Discovering Distinctive "Semantics" in Super-Resolution Networks
Yihao Liu, Anran Liu, Jinjin Gu, Zhipeng Zhang, Wenhao Wu, Yu Qiao, Chao Dong
TL;DR
This paper reveals that deep SR networks learn DDR, degradation-focused semantics that distinguish degradations rather than image content. Through dimensionality reduction and visualization across CinCGAN, SRResNet, and SRGAN, DDR is shown to be shaped by adversarial learning and global residual, and to evolve with training, correlating with improved SR performance. DDR enables practical tasks such as distortion identification, blind SR with degradation-embedded guidance, and generalization evaluation, offering a new lens for understanding and improving low-level vision models. The work has implications for interpretability, degradation disentanglement, and robust SR design in real-world settings.
Abstract
Image super-resolution (SR) is a representative low-level vision problem. Although deep SR networks have achieved extraordinary success, we are still unaware of their working mechanisms. Specifically, whether SR networks can learn semantic information, or just perform complex mapping function? What hinders SR networks from generalizing to real-world data? These questions not only raise our curiosity, but also influence SR network development.
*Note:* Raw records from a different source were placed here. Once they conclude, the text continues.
(** An accepted tower submission, with everything its checks established. *)
Lemma process_vote_state_update_Ok a sh u signers :
  account_ok bound a -> lockouts_typed (lockouts u) ->
  exists r, process_vote_state_update a sh clock u signers = Returns r
    /\ forall a', r = Ok a' ->
       exists v k u' newest st', state a = Ok v
         /\ get_authorized_voter (convert_to_current v) (clk_epoch clock) = Some k /\ k ∈ signers
         /\ update_ok (convert_to_current v) sh u u' newest
         /\ votes st' = lockouts u' /\ root_slot st' = root u'
         /\ state_ok bound st' /\ deserialize (acc_data a') = Some (Current st') /\ kept bound a a'.
Proof.
  intros Ha Hu. unfold process_vote_state_update.
  destruct (verify_and_get_ok a signers Ha) as (r & -> & Hr). cbn [mbind outcome_bind].
  destruct r as [st|]; [|by eexists].
  destruct (Hr st eq_refl) as (Hst & v & k & Hv & Hk & Hsig & av & ->). clear Hr.
  set (st := with_voters _ _ _) in *.
  destruct (check_update_spec st u sh) as (u' & r & -> & Hr). cbn [mbind outcome_bind].
  destruct r as [[]|]; [|by eexists]. destruct (Hr eq_refl) as (newest & Hupd). clear Hr.
  destruct (process_new_vote_state_returns st (lockouts u') (root u') (vsu_timestamp u')
              (clk_epoch clock)) as (st' & r & E).
  { intros Hnil. pose proof (uo_kept _ _ _ _ _ Hupd) as Hl. by rewrite Hnil in Hl. }
  rewrite E. cbn [mbind outcome_bind]. destruct r as [[]|]; [|by eexists]. cbn.
  eexists. split; [done|]. intros a' Hset.
  assert (lockouts_typed (lockouts u')) as Hu'.
  { apply Forall_forall. intros l Hl. unfold lockouts_typed in Hu. rewrite Forall_forall in Hu.
    apply Hu, (uo_subset _ _ _ _ _ Hupd), Hl. }
  destruct (new_tower_wf _ _ _ _ _ _ Hu' E) as [_ Hwf'].
  pose proof (process_new_vote_state_voters _ _ _ _ _ _ E) as Hav.
  apply process_new_vote_state_Ok in E as (_ & _ & _ & _ & _ & Hvotes & Hroot).
  assert (state_ok bound st') as Hst'.
  { destruct Hst as (_ & Hst). unfold state_ok. rewrite Hav. by split. }
  apply set_state_Ok in Hset as Hd. exists v, k, u', newest, st'.
  split_and!; try done; try apply Hd; [|by eapply set_state_kept].
  destruct Hupd. by constructor.
Qed.

Lemma vote_state_new_ok vote_init : state_ok bound (vote_state_new vote_init clock).
Proof.
  unfold state_ok, vote_state_new. cbn. destruct Hclock. split_and!.
  - split_and!; [split; cbn; [done|unfold MAX_LOCKOUT_HISTORY; lia]|constructor|done].
  - intros e k. cbn. rewrite lookup_singleton_Some. intros [<- _]. lia.
  - intros e. rewrite lookup_singleton_is_Some. intros <-. lia.
Qed.

Lemma initialize_account_ok a vote_init signers :
  returns_with (kept bound a) (Returns (initialize_account a vote_init signers clock)).
Proof.
  unfold initialize_account. case_match; [apply returns_with_Err|].
  destruct (state a); cbn; [|apply returns_with_Err]. case_match; [apply returns_with_Err|].
  destruct (verify_authorized_signer _ _); cbn; [|apply returns_with_Err].
  apply set_state_returns, vote_state_new_ok.
Qed.

Lemma update_validator_identity_ok a k signers :
  account_ok bound a -> returns_with (kept bound a) (Returns (update_validator_identity a k signers)).
Proof.
  intros Ha. unfold update_validator_identity. destruct (state a) eqn:Es; cbn; [|apply returns_with_Err].
  destruct (verify_authorized_signer (authorized_withdrawer _) _); cbn; [|apply returns_with_Err].
  destruct (verify_authorized_signer k _); cbn; [|apply returns_with_Err].
  apply set_state_returns. by apply state_Ok in Es.
Qed.

Lemma update_commission_ok a c signers :
  account_ok bound a -> returns_with (kept bound a) (Returns (update_commission a c signers)).
Proof.
  intros Ha. unfold update_commission. destruct (state a) eqn:Es; cbn; [|apply returns_with_Err].
  destruct (verify_authorized_signer _ _); cbn; [|apply returns_with_Err].
  apply set_state_returns. by apply state_Ok in Es.
Qed.

Lemma process_vote_state_update_ok a sh u signers :
  account_ok bound a -> lockouts_typed (lockouts u) ->
  returns_with (kept bound a) (process_vote_state_update a sh clock u signers).
Proof.
  intros Ha Hu. destruct (process_vote_state_update_Ok a sh u signers Ha Hu) as (r & -> & Hr).
  exists r. split; [done|]. intros a' Ha'. destruct (Hr a' Ha') as (v & k & u' & n & st' & Hrest).
  apply Hrest.
Qed.

Lemma authorize_with_seed_ok `{SeedHash} kas first a k va owner seed features :
  account_ok bound a ->
  returns_with (kept bound a)
    (process_authorize_with_seed_instruction kas first a k va owner seed clock features).
Proof.
  intros Ha. unfold process_authorize_with_seed_instruction.
  case_match; [by apply authorize_ok|apply returns_with_Err].
Qed.

End Handlers.

(** ** Lemmas: withdrawal *)

Section Withdraw.
Context `{BincodeLaws VoteStateVersions}.
Variables (accounts accounts' : accounts_store) (vk tk : Pubkey) (l : Z).
Variables (signers : gset N) (rent : option Rent) (clk : option Clock).
Hypothesis (Hok : withdraw accounts vk l tk signers rent clk = (accounts', Ok tt)).

(** A successful withdrawal in three steps: the balance checks, which may
    deinitialize the account, then the debit, then the credit. *)
Lemma withdraw_steps :
  exists v base, state (accounts vk) = Ok v
    /\ authorized_withdrawer (convert_to_current v) ∈ signers
    /\ l <= acc_lamports (accounts vk)
    /\ ((l = acc_lamports (accounts vk)
         /\ (forall c e cr p, clk = Some c -> last (epoch_credits (convert_to_current v)) = Some (e, cr, p) ->
               2 <= sat_sub64 (clk_epoch c) e)
         /\ exists a, set_state (accounts vk) (Current vote_state_default) = Ok a
                 /\ base = store_set accounts vk a)
        \/ (l < acc_lamports (accounts vk)
            /\ (forall r, rent = Some r ->
                  minimum_balance r (length (acc_data (accounts vk))) <= acc_lamports (accounts vk) - l)
            /\ base = accounts))
    /\ let mid := store_set base vk (set_lamports (base vk) (acc_lamports (base vk) - l)) in
       accounts' = store_set mid tk (set_lamports (mid tk) (acc_lamports (mid tk) + l)).
Proof.
  revert Hok. unfold withdraw. destruct (state (accounts vk)) as [v|]; [|done].
  destruct (verify_authorized_signer _ _) as [[]|] eqn:Ev; [|done]. apply verify_signer_Ok in Ev.
  unfold checked_sub64. destruct (Z.leb_spec l (acc_lamports (accounts vk))) as [Hl|]; [|done].
  match goal with |- match ?c with Ok _ => _ | Err _ => _ end = _ -> _ => destruct c as [base|] eqn:Ec end;
    [|done].
  destruct (checked_sub_lamports _ _) as [a1|] eqn:E1; [|done].
  apply checked_sub_lamports_Ok in E1 as [-> _].
  destruct (checked_add_lamports _ _) as [a2|] eqn:E2; [|done].
  apply checked_add_lamports_Ok in E2 as [-> _]. intros [= <-].
  exists v, base. split_and!; [done|done|done| |done].
  destruct (Z.eqb_spec (acc_lamports (accounts vk) - l) 0).
  - left. split; [lia|]. destruct clk as [c|].
    + destruct (last _) as [[[e0 cr] p]|].
      * destruct (Z.ltb_spec (sat_sub64 (clk_epoch c) e0) 2) as [|Hge]; [done|].
        destruct (set_state _ _) as [a|]; [|done]. injection Ec as <-.
        split; [|eauto]. by intros ? ? ? ? [= <-] [= <- <- <-].
      * destruct (set_state _ _) as [a|]; [|done]. injection Ec as <-. split; [done|eauto].
    + destruct (set_state _ _) as [a|]; [|done]. injection Ec as <-. split; [done|eauto].
  - right. split; [lia|]. destruct rent as [r|].
    + destruct (Z.ltb_spec (acc_lamports (accounts vk) - l) (minimum_balance r (length (acc_data (accounts vk)))));
        [done|]. injection Ec as <-. split; [|done]. by intros ? [= <-].
    + by injection Ec as <-.
Qed.

(** What the first step leaves: lamports everywhere, and the data of every
    account but a deinitialized one. *)
Lemma withdraw_data k bound :
  account_ok bound (accounts k) -> account_ok bound (accounts' k).
Proof.
  destruct withdraw_steps as (v & base & _ & _ & _ & Hbase & Hfin). cbn zeta in Hfin.
  intros Hk. assert (account_ok bound (base k)) as Hbk.
  { destruct Hbase as [(_ & _ & a & Ha & ->)|(_ & _ & ->)]; [|done].
    destruct (decide (k = vk)) as [->|]; [|by rewrite store_set_ne].
    rewrite store_set_eq. eapply set_state_kept in Ha; [by apply Ha|].
    split_and!; [split_and!; [split; cbn; [done|unfold MAX_LOCKOUT_HISTORY; lia]|constructor|done]| |].
    - intros e k'. cbn. by rewrite lookup_empty.
    - intros e. cbn. rewrite lookup_empty. by intros [? ?]. }
  assert (acc_data (accounts' k) = acc_data (base k)) as Hdata; [|unfold account_ok; by rewrite Hdata].
  rewrite Hfin. destruct (decide (k = tk)) as [->|Ht]; [rewrite store_set_eq|rewrite store_set_ne by done];
    (destruct (decide (vk = tk)) as [->|]); rewrite ?store_set_eq, ?store_set_ne by done; try done.
  all: destruct (decide (k = vk)) as [->|]; by rewrite ?store_set_eq, ?store_set_ne by done.
Qed.

Lemma withdraw_total keys :
  NoDup keys -> vk ∈ keys -> tk ∈ keys -> total_lamports accounts' keys = total_lamports accounts keys.
Proof.
  intros Hnd Hv Ht. destruct withdraw_steps as (v & base & _ & _ & _ & Hbase & ->).
  assert (total_lamports base keys = total_lamports accounts keys) as <-.
  { destruct Hbase as [(_ & _ & a & Ha & ->)|(_ & _ & ->)]; [|done].
    rewrite total_lamports_set, decide_True by done. apply set_state_Ok in Ha as (_ & -> & _). lia. }
  cbn zeta. rewrite total_lamports_set, decide_True by done.
  rewrite total_lamports_set, decide_True by done. cbn. lia.
Qed.

End Withdraw.

(** ** Lemmas: dispatch *)

Section Dispatch.
Context `{BincodeLaws VoteStateVersions} `{InstructionCodec} `{SeedHash}.
Variables (bound : Epoch) (first : nat) (ctx : InvokeContext) (me : KeyedAccount).
Hypothesis (Hctx : context_ok bound ctx).
Hypothesis (Hat : ic_keyed_accounts ctx !! first = Some me).
Hypothesis (Hme : account_ok bound (ic_accounts ctx (ka_key me))).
In this paper, we make the primary attempt to answer the above fundamental questions. After comprehensively analyzing the feature representations (via dimensionality reduction and visualization), we successfully discover the distinctive "semantics" in SR networks, i.e., deep degradation representations (DDR), which relate to image degradation instead of image content. We show that a well-trained deep SR network is naturally a good descriptor of degradation information. Our experiments also reveal two key factors (adversarial learning and global residual) that influence the extraction of such semantics. We further apply DDR in several interesting applications (such as distortion identification, blind SR and generalization evaluation) and achieve promising results, demonstrating the correctness and effectiveness of our findings.